**Data provided**:
------------------------------------
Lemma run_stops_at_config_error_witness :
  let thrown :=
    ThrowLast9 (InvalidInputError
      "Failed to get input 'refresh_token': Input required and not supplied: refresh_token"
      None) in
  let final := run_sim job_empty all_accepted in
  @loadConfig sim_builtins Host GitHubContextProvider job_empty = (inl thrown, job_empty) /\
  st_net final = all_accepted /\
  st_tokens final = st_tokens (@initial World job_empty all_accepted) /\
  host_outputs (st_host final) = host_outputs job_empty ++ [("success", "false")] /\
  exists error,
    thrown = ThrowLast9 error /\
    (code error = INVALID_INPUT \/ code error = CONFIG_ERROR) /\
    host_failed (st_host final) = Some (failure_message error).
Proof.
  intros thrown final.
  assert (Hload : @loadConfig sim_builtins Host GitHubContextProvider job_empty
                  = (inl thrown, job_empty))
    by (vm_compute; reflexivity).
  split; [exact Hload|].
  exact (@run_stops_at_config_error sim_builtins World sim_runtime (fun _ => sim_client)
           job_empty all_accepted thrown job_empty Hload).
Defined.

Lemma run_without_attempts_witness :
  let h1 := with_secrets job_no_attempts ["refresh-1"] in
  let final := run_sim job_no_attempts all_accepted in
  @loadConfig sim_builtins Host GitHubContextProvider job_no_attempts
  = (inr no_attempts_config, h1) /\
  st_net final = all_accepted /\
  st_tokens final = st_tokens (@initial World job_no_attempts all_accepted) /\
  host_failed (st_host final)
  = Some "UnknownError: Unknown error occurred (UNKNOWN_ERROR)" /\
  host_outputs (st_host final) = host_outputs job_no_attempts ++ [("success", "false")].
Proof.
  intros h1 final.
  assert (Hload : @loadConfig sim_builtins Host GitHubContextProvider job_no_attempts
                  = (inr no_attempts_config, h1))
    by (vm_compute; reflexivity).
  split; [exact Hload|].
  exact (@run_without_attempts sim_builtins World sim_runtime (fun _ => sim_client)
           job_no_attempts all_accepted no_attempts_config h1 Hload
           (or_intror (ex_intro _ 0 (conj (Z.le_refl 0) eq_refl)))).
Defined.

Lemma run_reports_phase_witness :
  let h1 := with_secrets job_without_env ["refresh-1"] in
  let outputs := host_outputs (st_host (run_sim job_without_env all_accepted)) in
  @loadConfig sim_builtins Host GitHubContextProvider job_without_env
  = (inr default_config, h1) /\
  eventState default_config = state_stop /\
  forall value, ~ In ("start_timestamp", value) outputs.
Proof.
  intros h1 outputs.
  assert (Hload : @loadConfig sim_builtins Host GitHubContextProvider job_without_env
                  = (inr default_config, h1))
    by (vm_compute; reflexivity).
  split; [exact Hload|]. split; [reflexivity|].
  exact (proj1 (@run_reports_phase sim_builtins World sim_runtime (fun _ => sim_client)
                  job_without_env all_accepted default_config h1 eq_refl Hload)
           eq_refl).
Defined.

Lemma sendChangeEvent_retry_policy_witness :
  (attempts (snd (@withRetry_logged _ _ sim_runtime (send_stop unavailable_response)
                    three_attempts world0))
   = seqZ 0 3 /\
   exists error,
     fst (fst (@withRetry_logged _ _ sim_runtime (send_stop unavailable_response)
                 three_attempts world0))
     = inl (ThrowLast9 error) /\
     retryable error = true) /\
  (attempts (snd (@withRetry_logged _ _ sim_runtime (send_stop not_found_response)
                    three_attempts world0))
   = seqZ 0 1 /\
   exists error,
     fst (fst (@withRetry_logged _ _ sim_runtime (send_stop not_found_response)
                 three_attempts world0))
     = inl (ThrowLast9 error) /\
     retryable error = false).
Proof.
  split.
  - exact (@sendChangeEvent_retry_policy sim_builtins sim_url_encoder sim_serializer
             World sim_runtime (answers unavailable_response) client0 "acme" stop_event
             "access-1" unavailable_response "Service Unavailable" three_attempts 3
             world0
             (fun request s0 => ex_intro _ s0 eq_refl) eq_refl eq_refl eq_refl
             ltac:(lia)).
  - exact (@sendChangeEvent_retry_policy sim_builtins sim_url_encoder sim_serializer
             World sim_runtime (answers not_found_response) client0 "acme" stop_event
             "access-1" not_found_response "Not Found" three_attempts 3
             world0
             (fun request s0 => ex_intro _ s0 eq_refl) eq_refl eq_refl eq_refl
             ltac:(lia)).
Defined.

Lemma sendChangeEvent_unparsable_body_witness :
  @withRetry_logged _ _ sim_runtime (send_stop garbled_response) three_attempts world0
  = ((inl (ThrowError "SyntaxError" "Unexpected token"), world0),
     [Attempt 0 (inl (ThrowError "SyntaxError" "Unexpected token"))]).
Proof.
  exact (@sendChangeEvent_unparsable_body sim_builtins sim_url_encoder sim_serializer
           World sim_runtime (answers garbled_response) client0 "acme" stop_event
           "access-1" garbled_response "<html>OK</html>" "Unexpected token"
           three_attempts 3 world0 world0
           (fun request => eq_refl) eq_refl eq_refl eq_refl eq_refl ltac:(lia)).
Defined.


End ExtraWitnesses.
------------------------------------
**Work instruction**: Extract every line above that contains the word "initial".

**Completed exercise**:
  st_tokens final = st_tokens (@initial World job_empty all_accepted) /\
  st_tokens final = st_tokens (@initial World job_no_attempts all_accepted) /\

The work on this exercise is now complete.